Supplied data
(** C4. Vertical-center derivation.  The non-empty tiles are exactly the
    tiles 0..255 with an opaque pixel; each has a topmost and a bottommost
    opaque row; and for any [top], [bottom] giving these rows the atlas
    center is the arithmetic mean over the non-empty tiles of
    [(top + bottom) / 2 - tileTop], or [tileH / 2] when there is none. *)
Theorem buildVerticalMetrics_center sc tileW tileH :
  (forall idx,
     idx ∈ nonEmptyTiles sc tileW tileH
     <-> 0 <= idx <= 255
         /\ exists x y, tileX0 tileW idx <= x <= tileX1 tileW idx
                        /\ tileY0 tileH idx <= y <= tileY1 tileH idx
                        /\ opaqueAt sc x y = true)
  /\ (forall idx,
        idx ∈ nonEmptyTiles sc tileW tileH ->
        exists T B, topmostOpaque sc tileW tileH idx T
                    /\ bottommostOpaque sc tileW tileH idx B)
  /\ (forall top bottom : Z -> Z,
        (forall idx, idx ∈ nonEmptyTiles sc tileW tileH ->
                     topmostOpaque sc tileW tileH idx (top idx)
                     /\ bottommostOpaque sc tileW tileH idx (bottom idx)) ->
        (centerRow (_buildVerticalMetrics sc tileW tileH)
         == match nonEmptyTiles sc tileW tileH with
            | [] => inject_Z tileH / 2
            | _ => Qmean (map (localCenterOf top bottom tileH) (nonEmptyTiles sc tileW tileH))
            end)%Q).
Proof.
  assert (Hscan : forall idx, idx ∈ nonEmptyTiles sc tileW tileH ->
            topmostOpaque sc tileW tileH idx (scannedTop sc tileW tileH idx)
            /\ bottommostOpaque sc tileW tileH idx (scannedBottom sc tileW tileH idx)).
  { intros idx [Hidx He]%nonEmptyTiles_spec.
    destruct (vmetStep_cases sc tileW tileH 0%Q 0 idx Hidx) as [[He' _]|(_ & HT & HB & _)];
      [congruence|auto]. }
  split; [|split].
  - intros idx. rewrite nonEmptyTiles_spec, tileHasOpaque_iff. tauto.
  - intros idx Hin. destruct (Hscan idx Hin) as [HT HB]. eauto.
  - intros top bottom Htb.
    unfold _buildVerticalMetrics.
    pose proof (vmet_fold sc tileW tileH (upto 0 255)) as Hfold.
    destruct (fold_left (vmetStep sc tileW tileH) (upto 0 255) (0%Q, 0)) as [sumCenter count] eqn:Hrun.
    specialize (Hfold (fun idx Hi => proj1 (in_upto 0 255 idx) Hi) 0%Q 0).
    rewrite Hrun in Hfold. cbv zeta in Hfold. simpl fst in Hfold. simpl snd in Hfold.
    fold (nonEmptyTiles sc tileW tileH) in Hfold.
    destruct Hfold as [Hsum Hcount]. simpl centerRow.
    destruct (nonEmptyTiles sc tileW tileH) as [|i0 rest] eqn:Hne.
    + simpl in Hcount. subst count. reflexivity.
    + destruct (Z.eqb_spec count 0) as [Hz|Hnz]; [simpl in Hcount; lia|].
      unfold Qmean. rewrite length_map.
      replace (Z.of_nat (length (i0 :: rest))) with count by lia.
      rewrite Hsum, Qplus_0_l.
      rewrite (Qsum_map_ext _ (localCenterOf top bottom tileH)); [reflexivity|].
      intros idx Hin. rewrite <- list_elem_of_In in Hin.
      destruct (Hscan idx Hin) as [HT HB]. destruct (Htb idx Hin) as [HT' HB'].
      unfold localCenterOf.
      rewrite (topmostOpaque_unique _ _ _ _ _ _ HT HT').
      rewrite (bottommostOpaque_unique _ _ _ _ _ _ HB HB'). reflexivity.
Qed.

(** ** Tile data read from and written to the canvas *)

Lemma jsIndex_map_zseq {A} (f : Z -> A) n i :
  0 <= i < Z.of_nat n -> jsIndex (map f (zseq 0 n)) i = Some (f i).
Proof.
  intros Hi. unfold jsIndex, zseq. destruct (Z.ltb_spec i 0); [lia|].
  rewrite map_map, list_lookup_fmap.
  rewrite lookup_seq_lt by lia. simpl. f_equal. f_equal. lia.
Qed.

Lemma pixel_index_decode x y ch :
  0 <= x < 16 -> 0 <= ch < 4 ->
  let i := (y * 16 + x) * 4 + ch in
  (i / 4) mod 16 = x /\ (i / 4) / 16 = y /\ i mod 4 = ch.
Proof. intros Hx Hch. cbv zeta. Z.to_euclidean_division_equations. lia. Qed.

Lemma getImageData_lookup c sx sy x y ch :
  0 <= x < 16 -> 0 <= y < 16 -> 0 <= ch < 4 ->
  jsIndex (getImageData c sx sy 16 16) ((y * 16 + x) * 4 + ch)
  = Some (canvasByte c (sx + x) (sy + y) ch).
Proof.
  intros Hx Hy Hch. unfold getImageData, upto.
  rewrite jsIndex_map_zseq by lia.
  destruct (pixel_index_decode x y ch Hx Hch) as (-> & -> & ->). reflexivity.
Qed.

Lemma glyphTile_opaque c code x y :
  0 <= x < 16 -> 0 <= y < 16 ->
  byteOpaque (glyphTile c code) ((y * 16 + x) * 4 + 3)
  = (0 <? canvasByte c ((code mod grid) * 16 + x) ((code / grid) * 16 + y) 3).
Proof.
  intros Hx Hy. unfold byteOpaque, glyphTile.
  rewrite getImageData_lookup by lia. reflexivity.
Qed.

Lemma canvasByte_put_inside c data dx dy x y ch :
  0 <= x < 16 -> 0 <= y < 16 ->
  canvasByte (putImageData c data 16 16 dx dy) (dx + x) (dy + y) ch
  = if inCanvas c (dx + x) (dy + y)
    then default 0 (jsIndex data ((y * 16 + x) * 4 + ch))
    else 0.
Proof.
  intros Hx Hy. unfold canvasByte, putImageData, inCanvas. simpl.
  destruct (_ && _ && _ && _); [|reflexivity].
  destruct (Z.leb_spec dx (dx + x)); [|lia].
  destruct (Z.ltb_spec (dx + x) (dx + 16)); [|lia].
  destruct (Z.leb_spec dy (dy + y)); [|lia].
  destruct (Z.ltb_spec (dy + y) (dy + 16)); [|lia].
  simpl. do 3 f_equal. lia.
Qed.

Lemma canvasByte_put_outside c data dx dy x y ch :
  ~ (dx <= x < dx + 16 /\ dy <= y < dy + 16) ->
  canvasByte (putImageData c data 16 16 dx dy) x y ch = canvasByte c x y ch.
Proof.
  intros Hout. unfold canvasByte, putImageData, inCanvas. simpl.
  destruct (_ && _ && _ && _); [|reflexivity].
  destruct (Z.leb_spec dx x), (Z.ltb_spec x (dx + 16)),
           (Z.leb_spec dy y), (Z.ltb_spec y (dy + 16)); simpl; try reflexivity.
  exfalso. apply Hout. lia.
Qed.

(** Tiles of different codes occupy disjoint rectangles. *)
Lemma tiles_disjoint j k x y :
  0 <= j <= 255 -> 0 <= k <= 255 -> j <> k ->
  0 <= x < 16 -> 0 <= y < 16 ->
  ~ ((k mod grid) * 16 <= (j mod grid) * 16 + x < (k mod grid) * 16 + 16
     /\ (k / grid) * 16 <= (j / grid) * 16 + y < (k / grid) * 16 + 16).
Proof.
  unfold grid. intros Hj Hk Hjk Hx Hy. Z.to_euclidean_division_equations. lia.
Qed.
==
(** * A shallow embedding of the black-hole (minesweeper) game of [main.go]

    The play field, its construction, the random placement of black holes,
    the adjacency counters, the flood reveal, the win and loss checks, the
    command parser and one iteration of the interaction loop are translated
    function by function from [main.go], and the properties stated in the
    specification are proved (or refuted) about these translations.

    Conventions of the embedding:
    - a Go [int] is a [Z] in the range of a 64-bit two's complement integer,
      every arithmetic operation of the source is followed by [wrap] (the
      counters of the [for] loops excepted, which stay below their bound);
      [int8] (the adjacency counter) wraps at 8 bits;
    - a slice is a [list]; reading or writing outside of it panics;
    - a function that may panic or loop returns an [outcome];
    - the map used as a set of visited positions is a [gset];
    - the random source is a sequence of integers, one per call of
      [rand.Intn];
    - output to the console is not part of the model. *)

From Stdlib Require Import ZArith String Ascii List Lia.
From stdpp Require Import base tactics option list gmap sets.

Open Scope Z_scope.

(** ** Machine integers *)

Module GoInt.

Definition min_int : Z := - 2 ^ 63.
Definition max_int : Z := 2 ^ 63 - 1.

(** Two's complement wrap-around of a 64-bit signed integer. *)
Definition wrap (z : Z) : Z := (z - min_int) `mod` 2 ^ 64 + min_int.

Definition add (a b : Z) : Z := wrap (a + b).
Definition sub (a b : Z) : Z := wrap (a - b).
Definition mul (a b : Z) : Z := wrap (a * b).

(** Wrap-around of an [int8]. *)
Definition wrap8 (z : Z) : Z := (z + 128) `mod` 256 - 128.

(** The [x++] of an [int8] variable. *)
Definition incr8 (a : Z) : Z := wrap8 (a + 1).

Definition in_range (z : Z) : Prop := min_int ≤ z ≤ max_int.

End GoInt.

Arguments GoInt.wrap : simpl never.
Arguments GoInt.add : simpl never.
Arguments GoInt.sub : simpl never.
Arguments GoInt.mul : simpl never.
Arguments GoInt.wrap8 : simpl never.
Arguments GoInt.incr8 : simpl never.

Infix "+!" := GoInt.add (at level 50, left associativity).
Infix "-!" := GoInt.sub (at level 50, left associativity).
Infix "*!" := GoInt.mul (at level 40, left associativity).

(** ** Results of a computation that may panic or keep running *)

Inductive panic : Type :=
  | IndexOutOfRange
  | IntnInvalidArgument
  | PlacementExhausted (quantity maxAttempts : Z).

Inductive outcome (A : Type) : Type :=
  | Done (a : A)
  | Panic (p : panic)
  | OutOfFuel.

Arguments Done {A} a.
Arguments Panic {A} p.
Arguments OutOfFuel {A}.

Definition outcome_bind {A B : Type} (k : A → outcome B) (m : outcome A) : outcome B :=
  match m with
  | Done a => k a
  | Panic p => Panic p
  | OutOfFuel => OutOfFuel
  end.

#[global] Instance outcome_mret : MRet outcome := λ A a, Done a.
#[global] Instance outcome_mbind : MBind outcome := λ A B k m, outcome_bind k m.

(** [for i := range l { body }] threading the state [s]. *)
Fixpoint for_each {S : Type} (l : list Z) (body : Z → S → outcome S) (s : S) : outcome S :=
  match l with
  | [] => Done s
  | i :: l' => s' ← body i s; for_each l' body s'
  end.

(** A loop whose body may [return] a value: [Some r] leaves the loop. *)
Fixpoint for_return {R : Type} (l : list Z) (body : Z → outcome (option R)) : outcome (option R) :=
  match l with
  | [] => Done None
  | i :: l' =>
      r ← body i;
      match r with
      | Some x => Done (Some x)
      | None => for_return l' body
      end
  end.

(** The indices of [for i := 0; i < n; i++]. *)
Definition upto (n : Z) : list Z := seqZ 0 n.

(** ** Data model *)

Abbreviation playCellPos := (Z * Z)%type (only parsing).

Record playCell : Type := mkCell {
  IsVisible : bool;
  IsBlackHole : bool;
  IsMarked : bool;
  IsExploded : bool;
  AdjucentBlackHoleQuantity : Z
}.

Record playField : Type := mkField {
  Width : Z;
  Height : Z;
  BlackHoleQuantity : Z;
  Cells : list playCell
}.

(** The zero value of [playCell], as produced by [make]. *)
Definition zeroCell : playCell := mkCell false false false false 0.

How to complete this task
Using the data above, reproduce exactly the lines between those holding "Definition min_int : Z := - 2 ^ 63." and "(** The indices", inclusive, and no others.

Solution below
Definition min_int : Z := - 2 ^ 63.
Definition max_int : Z := 2 ^ 63 - 1.

(** Two's complement wrap-around of a 64-bit signed integer. *)
Definition wrap (z : Z) : Z := (z - min_int) `mod` 2 ^ 64 + min_int.

Definition add (a b : Z) : Z := wrap (a + b).
Definition sub (a b : Z) : Z := wrap (a - b).
Definition mul (a b : Z) : Z := wrap (a * b).

(** Wrap-around of an [int8]. *)
Definition wrap8 (z : Z) : Z := (z + 128) `mod` 256 - 128.

(** The [x++] of an [int8] variable. *)
Definition incr8 (a : Z) : Z := wrap8 (a + 1).

Definition in_range (z : Z) : Prop := min_int ≤ z ≤ max_int.

End GoInt.

Arguments GoInt.wrap : simpl never.
Arguments GoInt.add : simpl never.
Arguments GoInt.sub : simpl never.
Arguments GoInt.mul : simpl never.
Arguments GoInt.wrap8 : simpl never.
Arguments GoInt.incr8 : simpl never.

Infix "+!" := GoInt.add (at level 50, left associativity).
Infix "-!" := GoInt.sub (at level 50, left associativity).
Infix "*!" := GoInt.mul (at level 40, left associativity).

(** ** Results of a computation that may panic or keep running *)

Inductive panic : Type :=
  | IndexOutOfRange
  | IntnInvalidArgument
  | PlacementExhausted (quantity maxAttempts : Z).

Inductive outcome (A : Type) : Type :=
  | Done (a : A)
  | Panic (p : panic)
  | OutOfFuel.

Arguments Done {A} a.
Arguments Panic {A} p.
Arguments OutOfFuel {A}.

Definition outcome_bind {A B : Type} (k : A → outcome B) (m : outcome A) : outcome B :=
  match m with
  | Done a => k a
  | Panic p => Panic p
  | OutOfFuel => OutOfFuel
  end.

#[global] Instance outcome_mret : MRet outcome := λ A a, Done a.
#[global] Instance outcome_mbind : MBind outcome := λ A B k m, outcome_bind k m.

(** [for i := range l { body }] threading the state [s]. *)
Fixpoint for_each {S : Type} (l : list Z) (body : Z → S → outcome S) (s : S) : outcome S :=
  match l with
  | [] => Done s
  | i :: l' => s' ← body i s; for_each l' body s'
  end.

(** A loop whose body may [return] a value: [Some r] leaves the loop. *)
Fixpoint for_return {R : Type} (l : list Z) (body : Z → outcome (option R)) : outcome (option R) :=
  match l with
  | [] => Done None
  | i :: l' =>
      r ← body i;
      match r with
      | Some x => Done (Some x)
      | None => for_return l' body
      end
  end.

(** The indices of [for i := 0; i < n; i++]. *)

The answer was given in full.